November 10, 2014

UNC Lineberger Comprehensive Cancer Center and the UNC Institute for Global Health and Infectious Diseases have received a $3.7 million grant from the National Cancer Institute (NCI) to study the growing worldwide cancer problem and expand the University’s efforts in Malawi to study and treat HIV-associated cancers.

Dr. Andy Olshan

Dr. Andy Olshan

Andrew Olshan, PhD, Barbara Sorenson Hulka Distinguished Professor in Cancer Epidemiology and chair of the UNC Gillings School of Global Public Health’s Department of Epidemiology, is a key researcher on the project. Olshan also is associate director for population sciences at UNC Lineberger.

“Viruses cause 20 to 25 percent of the world’s cancers, and this grant will address virally-related cancers in Malawi,” said Blossom Damania, PhD, co-director of UNC Lineberger’s Global Oncology program and assistant dean for research in the UNC School of Medicine.

Funded from a newly established NCI grant program, the award will fund the UNC-Malawi Cancer Consortium, a collaborative effort aimed at expanding current efforts in Malawi to address a growing cancer burden. UNC-Chapel Hill is one of only eight institutions in the country to receive the award.

HIV and AIDS-associated cancers present treatment challenges for physicians and a serious public health problem in nations with a high incidence of these cancers. Cancers initiated by viruses such as KSHV, EBV and HPV include Kaposi’s sarcoma, non-Hodgkin’s lymphoma and cervical cancer. All are more prevalent in individuals with HIV and AIDS.

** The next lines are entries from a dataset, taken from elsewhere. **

(* ===== verification/Ringbuffer.v ===== *)
(** * core/ringbuffer.c: the byte ring buffer

    A [ringbuffer_t] owns the array it operates on; the elements are the
    unsigned values of its [char]s. [ring_rep] relates the structure to the
    sequence of buffered bytes. *)

From S2P Require Import Prelude Refinement.
Open Scope Z_scope.

Record ringbuffer_t : Type := Ringbuffer {
  buf : list Z;
  size : Z;
  start : Z;
  avail : Z
}.

Definition ringbuffer_init (buffer : list Z) (bufsize : Z) : ringbuffer_t :=
  Ringbuffer buffer bufsize 0 0.

Definition ringbuffer_empty (rb : ringbuffer_t) : bool := avail rb =? 0.
Definition ringbuffer_full (rb : ringbuffer_t) : bool := avail rb =? size rb.
Definition ringbuffer_get_free (rb : ringbuffer_t) : Z := u32 (size rb - avail rb).

Definition add_tail (rb : ringbuffer_t) (c : Z) : result ringbuffer_t :=
  let pos := u32 (start rb + avail rb) in
  let avail' := u32 (avail rb + 1) in
  let pos := if size rb <=? pos then u32 (pos - size rb) else pos in
  b ← aset (buf rb) pos c;
  Ok (Ringbuffer b (size rb) (start rb) avail').

(** [(--avail == 0) || (++start == size)]: the increment is skipped when the
    buffer has become empty. *)
Definition get_head (rb : ringbuffer_t) : result (Z * ringbuffer_t) :=
  result ← aget (buf rb) (start rb);
  let avail' := u32 (avail rb - 1) in
  if avail' =? 0 then Ok (result, Ringbuffer (buf rb) (size rb) 0 avail')
  else
    let start' := u32 (start rb + 1) in
    Ok (result, Ringbuffer (buf rb) (size rb) (if start' =? size rb then 0 else start') avail').

Fixpoint ringbuffer_add_loop (fuel : nat) (rb : ringbuffer_t) (data : list Z) (i n : Z)
  : result (Z * ringbuffer_t) :=
  match fuel with
  | O => Fault OutOfFuel
  | S fuel =>
      if i <? n then
        if ringbuffer_full rb then Ok (i, rb)
        else
          c ← aget data i;
          rb ← add_tail rb c;
          ringbuffer_add_loop fuel rb data (i + 1) n
      else Ok (i, rb)
  end.

Definition ringbuffer_add (rb : ringbuffer_t) (data : list Z) (n : Z) : result (Z * ringbuffer_t) :=
  ringbuffer_add_loop (S (Z.to_nat n)) rb data 0 n.

Definition ringbuffer_add_one (rb : ringbuffer_t) (c : Z) : result (Z * ringbuffer_t) :=
  '(res, rb) ← (if ringbuffer_full rb then '(r, rb) ← get_head rb; Ok (u8 r, rb)
                else Ok (-1, rb));
  rb ← add_tail rb c;
  Ok (res, rb).

Definition ringbuffer_get_one (rb : ringbuffer_t) : result (Z * ringbuffer_t) :=
  if negb (ringbuffer_empty rb) then '(r, rb) ← get_head rb; Ok (u8 r, rb)
  else Ok (-1, rb).
(** ** Symbolic execution *)

Lemma bind_gets {A B} (f : kstate → A) (k : A → M B) st : (gets f ≫= k) st = k (f st) st.
Proof. done. Qed.
Lemma bind_modify {B} f (k : unit → M B) st : (modify f ≫= k) st = k tt (f st).
Proof. done. Qed.
Lemma bind_ret {A B} (a : A) (k : A → M B) st : (mret a ≫= k) st = k a st.
Proof. done. Qed.
Lemma bind_lift {A B} (a : A) (k : A → M B) st : (lift (Ok a) ≫= k) st = k a st.
Proof. done. Qed.
Lemma bind_nonnull {A B} (a : A) (k : A → M B) st : (nonnull (Some a) ≫= k) st = k a st.
Proof. done. Qed.
Lemma bind_container {B} t (k : Z → M B) st : (container_of (RQ_ENTRY t) ≫= k) st = k t st.
Proof. done. Qed.
Lemma bind_irq_disable {B} (k : bool → M B) st :
  (irq_disable ≫= k) st = k (irq_enabled st) (set_irq_enabled false st).
Proof. done. Qed.
Lemma bind_irq_restore {B} b (k : unit → M B) st :
  (irq_restore b ≫= k) st = k tt (set_irq_enabled b st).
Proof. done. Qed.
Lemma bind_irq_is_in {B} (k : bool → M B) st : (irq_is_in ≫= k) st = k (in_isr st) st.
Proof. done. Qed.
Lemma bind_massert {B} (k : unit → M B) st : (massert true ≫= k) st = k tt st.
Proof. done. Qed.
Lemma bind_when_true {B} m (k : unit → M B) st : (when true m ≫= k) st = (m ≫= k) st.
Proof. done. Qed.
Lemma bind_when_false {B} m (k : unit → M B) st : (when false m ≫= k) st = k tt st.
Proof. done. Qed.
Lemma bind_assoc_st {A B C} (m : M A) (f : A → M B) (g : B → M C) st :
  ((m ≫= f) ≫= g) st = (m ≫= λ x, f x ≫= g) st.
Proof. unfold mbind, M_bind. by destruct (m st) as [[a st']|]. Qed.

Create HintDb krun.
Global Hint Rewrite @bind_gets @bind_modify @bind_ret @bind_lift @bind_nonnull @bind_container
  @bind_irq_disable @bind_irq_restore @bind_irq_is_in @bind_massert @bind_when_true
  @bind_when_false @bind_assoc_st : krun.

(** Projections of updated states and records. *)
Ltac kproj :=
  cbn [negb fst snd orb andb
       set_sched_num_threads set_sched_context_switch_request set_sched_threads
       set_sched_active_thread set_sched_active_pid set_runqueue_bitcache set_heap
       set_tcbs set_msgs set_mboxes set_rmutexes set_irq_enabled set_in_isr
       sched_num_threads sched_context_switch_request sched_threads
       sched_active_thread sched_active_pid runqueue_bitcache heap
       tcbs msgs mboxes rmutexes irq_enabled in_isr
       set_sp set_status set_priority set_pid set_flags set_wait_data set_msg_queue
       set_msg_array sp status priority pid flags wait_data msg_queue msg_array].
(* ===== verification/Thread.v ===== *)
(** * core/thread.c and core/kernel_init.c: threads

    The operations on threads, and the theorems that they keep the kernel
    invariant and always leave the most urgent ready thread running. *)

From S2P Require Import Prelude LinkedList Cib Bitarithm Kernel KernelInv.
Open Scope Z_scope.
Implicit Types (Q : node → list Z) (st : kstate) (T : thread_t).

Definition EINVAL : Z := 22.
Definition EOVERFLOW : Z := 75.

Definition THREAD_CREATE_SLEEPING : Z := 1.
Definition THREAD_CREATE_WOUT_YIELD : Z := 4.
Definition THREAD_CREATE_STACKTEST : Z := 8.

(** [sizeof(thread_t)] and the alignments on a 32-bit target in the modelled
    configuration. *)
Definition sizeof_thread_t : Z := 40.
Definition align_of_ptr : Z := 4.
Definition align_of_thread_t : Z := 4.

Definition thread_get (pid : Z) : M (option Z) :=
  if pid_is_valid pid then sched_threads_at pid else mret None.

Definition thread_getstatus (pid : Z) : M Z :=
  t ← thread_get pid;
  match t with
  | Some t => T ← get_thread t; mret (status T)
  | None => mret STATUS_NOT_FOUND
  end.

Definition thread_sleep : M unit :=
  isr ← irq_is_in;
  if (isr : bool) then mret tt
  else
    state ← irq_disable;
    a ← gets sched_active_thread;
    a ← nonnull a;
    _ ← sched_set_status a STATUS_SLEEPING;
    _ ← irq_restore state;
    thread_yield_higher.

Definition thread_wakeup (pid : Z) : M Z :=
  old_state ← irq_disable;
  other_thread ← thread_get pid;
  match other_thread with
  | None => _ ← irq_restore old_state; mret STATUS_NOT_FOUND
  | Some other =>
      T ← get_thread other;
      if status T =? STATUS_SLEEPING then
        _ ← sched_set_status other STATUS_RUNNING;
        _ ← irq_restore old_state;
        T ← get_thread other;
        _ ← sched_switch (priority T);
        mret 1
      else _ ← irq_restore old_state; mret STATUS_NOT_FOUND
  end.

“While this award is specifically focused on HIV-associated cancers, we anticipate that it will have major catalytic effects on the national cancer control agenda in Malawi, given extremely scarce resources currently to deal with this urgent public health problem,” said Satish Gopal, MD, MPH, director of the UNC Project-Malawi cancer program.

This collaboration will begin an ambitious national effort to track epidemiologic relationships between HIV and incidence of lymphoma and Kaposi’s sarcoma in Malawi, in the current era of antiretroviral therapy (ART) scale-up. It also will study the clinical and molecular characteristics of these two diseases with the aim of developing more effective therapy. The grant is based at the UNC Project-Malawi in Lilongwe, the long-term UNC clinical research program established in Malawi in the 1990s and directed by Mina Hosseinipour, MD, and Irving Hoffman, PA, MPH.

“Working with existing NIH research training infrastructure, we will be collaborating hand-in-hand with partners throughout Malawi to conduct much-needed research to address this growing, global health concern while also fostering the academic careers of our Malawian collaborators and investigators,” said Damania.

The grant will be led by three investigators – UNC Lineberger members Satish Gopal, Blossom Damania and Sam Phiri, PhD, MSc, executive director of Lighthouse Trust, the largest ART program in Malawi.

In addition to Olshan, Hosseinipour and Hoffman, other key UNC faculty members involved with the project are Dirk Dittmer, PhD, Yuri Fedoriw, MD, and Kristy Richards, MD, PhD.

The newly established cancer consortium will build upon a long-standing collaboration between UNC’s Division of Infectious Disease and Malawi’s Ministry of Health. Originally founded to help fight the HIV epidemic, this partnership has expanded to include the provision of cancer care working side-by-side with Malawian partners at one of two national teaching hospitals.

“This multidisciplinary consortium will develop capacity and conduct high-impact research focused on HIV-associated cancers that will lead into improved quality cancer care in Malawi,” Phiri said. “This will build on long-standing collaborations between the University of North Carolina at Chapel Hill, Lighthouse Trust, Malawi Ministry of Health, and University of Malawi College of Medicine.”

In 2011, UNC opened a pathology lab in Kamuzu Central Hospital, making it only the second pathology lab in the entire country. Employing telepathology using digital microscopy, the pathologists in Malawi consult with counterparts at UNC in real-time on a weekly basis. The lab, which has received a 4-star status from the World Health Organization, also provides training and research opportunities for young Malawian health professionals with an interest in cancer.

Essential partners for this undertaking include UNC Project-Malawi, the longstanding clinical research site of UNC-Chapel Hill; the Malawi Ministry of Health; Lighthouse Trust; Kamuzu Central Hospital; and University of Malawi College of Medicine and the NCI AIDS Malignancy Consortium clinical trials cooperative. The UNC-Malawi Cancer Consortium is supported by the University of North Carolina at Chapel Hill through UNC Lineberger Comprehensive Cancer Center (LCCC), the Institute for Global Health and Infectious Diseases (IGHID), and the UNC Center for AIDS Research (CFAR).